Prior to Trump pardoning him and all the other Jan. 6 offenders, Steve Baker, a writer for The Blaze, had entered a guilty plea to a misdemeanor charge on January 6 and was scheduled to be sentenced this March. There is a limit to Patel’s involvement in conspiracy theories, he told NBC News, citing a conversation he had with Patel in December 2023 during which Baker shared his opinion that the Jan. 6 violence was orchestrated by sections of the Defense Department.

“Kash completely shot me down when I had this conservation and put that conspiracy—we’ll call it a conspiracy theory—on his desk,” Baker added. He literally destroyed me, telling me that what I think happened that day couldn’t possibly have happened.

According to Baker and other supporters of Patel, if confirmed, Patel would significantly alter the FBI.

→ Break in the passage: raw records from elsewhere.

(** *** Constructors

    The [__init__] generated by [@dataclass] takes the fields in
    declaration order, base classes first: for [TrialDataclass] and
    [TrialSplitDataclass] the fields of [BaseTrialDataclassMixin]
    ([hyperparams], [status], ...) come before [trial_number] and
    [split_number].  Each definition below is the constructor called
    with its first positional argument only. *)

(** [ClientDataclass(client_name)]. *)
Definition ClientDataclass_init (client_name : option ScopedLocationAttr)
  : BaseDataclass :=
  DC (ClientFields client_name None) (PyList []).

(** [ProjectDataclass(project_name)]: [clients] defaults to one default
    client. *)
Definition ProjectDataclass_init (project_name : option ScopedLocationAttr)
  : BaseDataclass :=
  DC (ProjectFields project_name)
     (OrderedDict [ (Some (AStr DEFAULT_CLIENT),
                     PyDC (ClientDataclass_init (Some (AStr DEFAULT_CLIENT)))) ]).

(** [RootDataclass()]: [projects] defaults to one default project. *)
Definition RootDataclass_init : BaseDataclass :=
  DC RootFields
     (OrderedDict [ (Some (AStr DEFAULT_PROJECT),
                     PyDC (ProjectDataclass_init (Some (AStr DEFAULT_PROJECT)))) ]).

(** [RoundDataclass(round_number)]. *)
Definition RoundDataclass_init (round_number : option ScopedLocationAttr)
  : BaseDataclass :=
  DC (RoundFields round_number) (PyList []).

(** [TrialDataclass(hyperparams)]; [now] is what [datetime.now()]
    gives, taken as one value for the two fields it fills,
    [created_time] and [start_time], which the source reads one after
    the other. *)
Definition TrialDataclass_init (now : datetime) (hyperparams : pyobj)
  : BaseDataclass :=
  DC (TrialFields (mkTrialMixin hyperparams PLANNED now now None EmptyString)
                  (Some (AInt 0)))
     (PyList []).

(** [TrialSplitDataclass(hyperparams)]. *)
Definition TrialSplitDataclass_init (now : datetime) (hyperparams : pyobj)
  : BaseDataclass :=
  DC (TrialSplitFields (mkTrialMixin hyperparams PLANNED now now None EmptyString)
                       (Some (AInt 0)))
     (OrderedDict []).

(** [MetricResultsDataclass(metric_name)]. *)
Definition MetricResultsDataclass_init (metric_name : option ScopedLocationAttr)
  : BaseDataclass :=
  DC (MetricResultsFields metric_name [] true) (PyList []).
(** * call_backfill_cf: the call-export normaliser of [main.py]

    A shallow embedding of the Cloud Function in [src/main.py]: header
    resolution, timezone resolution, timestamp parsing, record mapping,
    the dedup fingerprint and the per-file control flow of [main].

    Python values are modelled as follows.
    - [str] is a list of Unicode code points ([list N]); string literals
      of the source are written with [lit].
    - [None] is [None]; a value that may be [None] is an [option].
    - a [dict] is a [gmap]; only lookups are observed by the code.
    - an exception is a constructor of [exn]; a function that can raise
      returns a [result].
    - the storage bucket, BigQuery and stdout are fields of [World]. *)

From Stdlib Require Import ZArith NArith List Lia Ascii String Bool.
From Stdlib Require Import DecimalString.
From stdpp Require Import base option list gmap.

Local Open Scope N_scope.

(** ** Python strings *)

Abbreviation pystr := (list N).

(** The named groups of a match of [re]: group name and matched text. *)
Abbreviation groups := (list (N * pystr)).

(** A literal of the source text (all literals of [main.py] other than
    the BOM and the no-break space are ASCII). *)
Fixpoint lit (s : string) : pystr :=
  match s with
  | EmptyString => []
  | String a r => N_of_ascii a :: lit r
  end.

Definition BOM : N := 65279.   (* U+FEFF, the byte-order mark *)
Definition NBSP : N := 160.    (* U+00A0, the no-break space *)

(** [str.isspace] on one character; also the class [\s] of [re] and the
    characters removed by [str.strip()]. *)
Definition isspace (c : N) : bool :=
  ((9 <=? c) && (c <=? 13)) || ((28 <=? c) && (c <=? 32))
  || (c =? 133) || (c =? 160) || (c =? 5760)
  || ((8192 <=? c) && (c <=? 8202))
  || (c =? 8232) || (c =? 8233) || (c =? 8239) || (c =? 8287) || (c =? 12288).

Fixpoint lstrip (s : pystr) : pystr :=
  match s with
  | c :: s' => if isspace c then lstrip s' else s
  | [] => []
  end.

Definition rstrip (s : pystr) : pystr := rev (lstrip (rev s)).

(** [s.strip()] *)
Definition strip (s : pystr) : pystr := rstrip (lstrip s).

(** [s.startswith(p)] *)
Fixpoint startswith (p s : pystr) : bool :=
  match p, s with
  | [], _ => true
  | a :: p', b :: s' => (a =? b) && startswith p' s'
  | _ :: _, [] => false
  end.

(** [c in s] for a one-character string [c]. *)
Definition contains (c : N) (s : pystr) : bool := existsb (N.eqb c) s.
(** ** Machine integers *)

Definition uint32 (z : Z) : Z := z mod 2 ^ 32.

Definition sint32 (z : Z) : Z := (z + 2 ^ 31) mod 2 ^ 32 - 2 ^ 31.

Definition INT_MAX : Z := 2 ^ 31 - 1.

(** ** Constants of the module *)

Definition RINGBACK_TONE_BUSY : Z := 1.
Definition RINGBACK_TONE_RINGBACK : Z := 2.
Definition RINGBACK_TONE_COLORRINGBACK : Z := 4.
Definition RINGBACK_TONE_SILENCE : Z := 32.
Definition RINGBACK_TONE_450HZ : Z := 64.

Definition SAMPLE_RATE : Z := 8000.
Definition TARGET_FREQ : Z := 450.
Definition GOERTZEL_N : Z := 205.

Definition BUSY_ON_MIN : Z := 250.
Definition BUSY_ON_MAX : Z := 450.
Definition BUSY_OFF_MIN : Z := 250.
Definition BUSY_OFF_MAX : Z := 450.

Definition RINGBACK_ON_MIN : Z := 900.
Definition RINGBACK_ON_MAX : Z := 1200.
Definition RINGBACK_OFF_MIN : Z := 3000.
Definition RINGBACK_OFF_MAX : Z := 5000.

Definition CONGESTION_ON_MIN : Z := 600.
Definition CONGESTION_ON_MAX : Z := 800.
Definition CONGESTION_OFF_MIN : Z := 500.
Definition CONGESTION_OFF_MAX : Z := 900.

Definition ENERGY_THRESHOLD : Z := 500.
Definition MIN_TONE_SAMPLES : Z := 80.

(** ** The cadence predicates *)

Definition match_busy_pattern (on_ms off_ms : Z) : bool :=
  (BUSY_ON_MIN <=? on_ms) && (on_ms <=? BUSY_ON_MAX) &&
  (BUSY_OFF_MIN <=? off_ms) && (off_ms <=? BUSY_OFF_MAX).

Definition match_ringback_pattern (on_ms off_ms : Z) : bool :=
  (RINGBACK_ON_MIN <=? on_ms) && (on_ms <=? RINGBACK_ON_MAX) &&
  (RINGBACK_OFF_MIN <=? off_ms) && (off_ms <=? RINGBACK_OFF_MAX).

Definition match_congestion_pattern (on_ms off_ms : Z) : bool :=
  (CONGESTION_ON_MIN <=? on_ms) && (on_ms <=? CONGESTION_ON_MAX) &&
  (CONGESTION_OFF_MIN <=? off_ms) && (off_ms <=? CONGESTION_OFF_MAX).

Julie Kelly, a conservative commentator with close ties to the Trump administration, stated that she believes Kash Patel, a friend, will do what needs to be done at the FBI. This includes not only dismantling the agency from top headquarters to the 56 FBI field offices, but also holding agents accountable for using their unaccountable power to weaponize the nation’s most powerful law enforcement agency against the regime’s political enemies.

Baker stated: To the extent that everyone is freaking out over his plans to dismantle the FBI, well, guess what? That is what Trump’s supporters want him to do.